Saved data entries:
....

(* ===== verification/GitRegistry.v ===== *)
(** * The registry of Git repositories and Workspaces

    [src/internal/git]: [repository.go], [import.go], [import_set.go],
    [import_tree.go], [restore.go], [restore_selection.go], [source_delete.go],
    [workspace_delete.go], [environment_workspace.go].  Every source repository
    and every Workspace copy is a JSON record in one directory; the service owns
    native volumes through these records.  A method is a program over its calls
    of the backend, of the snapshot catalog and of the file system, with the
    mutex of the service as explicit calls.  Contexts with a timeout for cleanup
    are left out: a call may fail at any time anyway. *)

From S2P Require Import Prelude GoText GoStrings GoURL GoDigest Core CoreChecks GitProtocol.
From Stdlib Require Import Ascii String.
Open Scope string_scope.

(** ** Records *)

#[warnings="-register-all"] Inductive Object := mkObject {
  ob_Excluded : bool; ob_RestoredFrom : string; ob_Kind : string; ob_ID : string; ob_Repository : string;
  ob_Remote : string; ob_Branch : string; ob_NativeRef : string; ob_Owner : string; ob_State : string;
  ob_Members : list Object }.

Definition zeroObject : Object := mkObject false "" "" "" "" "" "" "" "" "" [].

(** [reflect.DeepEqual] on objects (a nil list and an empty one come from the same JSON). *)
Fixpoint Object_Equal (a b : Object) : bool :=
  match a, b with
  | mkObject e1 f1 k1 i1 r1 u1 b1 n1 o1 s1 m1, mkObject e2 f2 k2 i2 r2 u2 b2 n2 o2 s2 m2 =>
    (e1 == e2) && (f1 == f2) && (k1 == k2) && (i1 == i2) && (r1 == r2) && (u1 == u2) && (b1 == b2) && (n1 == n2) &&
    (o1 == o2) && (s1 == s2) &&
    (fix go (l1 l2 : list Object) : bool :=
       match l1, l2 with
       | [], [] => true
       | x :: l1, y :: l2 => Object_Equal x y && go l1 l2
       | _, _ => false
       end) m1 m2
  end.

Definition ob_with_State (state : string) (o : Object) : Object :=
  mkObject (ob_Excluded o) (ob_RestoredFrom o) (ob_Kind o) (ob_ID o) (ob_Repository o) (ob_Remote o) (ob_Branch o)
    (ob_NativeRef o) (ob_Owner o) state (ob_Members o).
Definition ob_with_Members (members : list Object) (o : Object) : Object :=
  mkObject (ob_Excluded o) (ob_RestoredFrom o) (ob_Kind o) (ob_ID o) (ob_Repository o) (ob_Remote o) (ob_Branch o)
    (ob_NativeRef o) (ob_Owner o) (ob_State o) members.
Definition ob_with_Excluded (excluded : bool) (o : Object) : Object :=
  mkObject excluded (ob_RestoredFrom o) (ob_Kind o) (ob_ID o) (ob_Repository o) (ob_Remote o) (ob_Branch o)
    (ob_NativeRef o) (ob_Owner o) (ob_State o) (ob_Members o).

Definition Copies (o : Object) : list Object := match ob_Members o with [] => [o] | members => members end.

Definition MaxWorkspaceRepositories : nat := 253.

Definition validSavedID (id : string) : bool :=
  (len id <=? 41)%Z && match ValidateEnvironmentName id with Ok _ => true | Err _ => false end.

Definition member_id (prefix group repository owner : string) : string :=
  let id := group +:+ "-" +:+ repository in if ValidID id then id else prefix +:+ owner.
Definition workspaceMemberID (group repository owner : string) : string := member_id "work-" group repository owner.
Definition restoredWorkspaceMemberID (group repository owner : string) : string := member_id "restored-" group repository owner.

(** The common part of [validObject], without the members. *)
Definition valid_identity (o : Object) : bool :=
  ((ob_RestoredFrom o == "") || validSavedID (ob_RestoredFrom o)) &&
  ValidID (ob_ID o) && ((ob_Kind o == "work") || (ob_Kind o == "repo")) && (len (ob_Owner o) == 32%Z).

Definition valid_single (o : Object) : bool :=
  let routing := if ob_Kind o == "work" then ValidWorkspaceRouting (ob_Remote o) (ob_Branch o)
                 else ((ob_Branch o == "") || ValidBranch (ob_Branch o)) && ValidateRemote (ob_Remote o) in
  ValidID (ob_Repository o) && routing && (ob_NativeRef o != "").

(** A member of a collection; it has no members of its own, so the recursion of
    [validObject] ends here. *)
Definition valid_member (o member : Object) : bool :=
  let expectedID := if ob_RestoredFrom o != "" then restoredWorkspaceMemberID (ob_ID o) (ob_Repository member) (ob_Owner member)
                    else workspaceMemberID (ob_ID o) (ob_Repository member) (ob_Owner member) in
  (List.length (ob_Members member) =? 0)%nat && (ob_Kind member == "work") && (ob_RestoredFrom member == ob_RestoredFrom o) &&
  (ob_ID member == expectedID) && valid_identity member && valid_single member &&
  negb ((ob_State o == "ready") && (ob_State member != "ready")).

Fixpoint valid_members (o : Object) (members : list Object) (seen : gset string) : bool :=
  match members with
  | [] => true
  | member :: members =>
    valid_member o member && bool_decide (ob_Repository member ∉ seen) &&
    valid_members o members ({[ob_Repository member]} ∪ seen)
  end.

Definition validObject (o : Object) : bool :=
  valid_identity o &&
  match ob_Members o with
  | [] => valid_single o
  | members =>
    (ob_Kind o == "work") && (2 <=? List.length members)%nat && (List.length members <=? MaxWorkspaceRepositories)%nat &&
    (ob_NativeRef o == "") && (ob_Repository o == "") && (ob_Remote o == "") && (ob_Branch o == "") &&
    valid_members o members ∅
  end.

(** A saved Workspace of a snapshot. *)
Record SavedWorkspace := mkSaved { sw_Component : SnapshotComponent; sw_Repository : string; sw_Remote : string; sw_Branch : string }.

(** ** Calls *)

(** What reading a record file finds. *)
Inductive content := NoFile | ReadFailed (err : goerror) | Unreadable | Readable (o : Object).

(** A directory entry: its name and whether it is a regular file. *)
Record dirent := mkDirent { de_name : string; de_regular : bool }.

Inductive geff :=
| Lock | Unlock
| RandomID | CtxErr
| ReadFile (kind id : string)
| ReadDir
| Reserve (o : Object)
| Save (o : Object)
| RemoveFile (kind id : string)
| SyncDir
| Plan (kind id : string)
| CreateVolume (o : Object) (source : option Object)
| InspectVolume (o : Object)
| Populate (o : Object)
| BackendGit (req : AgentRequest)
| PrepareRepository (o : Object)
| ImportWorkspaceVolume (o : Object) (archive : nat)
| ImportWorkspaceTreeVolume (o : Object)
| CheckSourceDeletion (o : Object)
| DeleteSourceVolume (o : Object)
| CheckWorkspaceVolumeDeletion (o : Object)
| DeleteWorkspaceVolume (o : Object)
| SavedWorkspaces (saved : Snapshot)
| PlanSavedWorkspace (id : string) (source : SavedWorkspace)
| CreateSavedWorkspace (o : Object) (source : SavedWorkspace)
| BeginSnapshotWorkspaceCopy (saved : Snapshot) (id owner : string)
| FinishSnapshotWorkspaceCopy (saved id owner : string)
| PrepareData (workspace : Workspace).

Definition greply (e : geff) : Type :=
  match e with
  | Lock | Unlock => unit
  | RandomID => string
  | ReadFile _ _ => content
  | ReadDir => option (answer (list dirent))
  | Plan _ _ | PlanSavedWorkspace _ _ => answer string
  | BackendGit _ => answer Response
  | SavedWorkspaces _ => answer (list SavedWorkspace)
  | _ => option goerror
  end.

....

Filter the records above and copy every line that contains the word "validObject".

● **Answer box**:
(** The common part of [validObject], without the members. *)
    [validObject] ends here. *)
Definition validObject (o : Object) : bool :=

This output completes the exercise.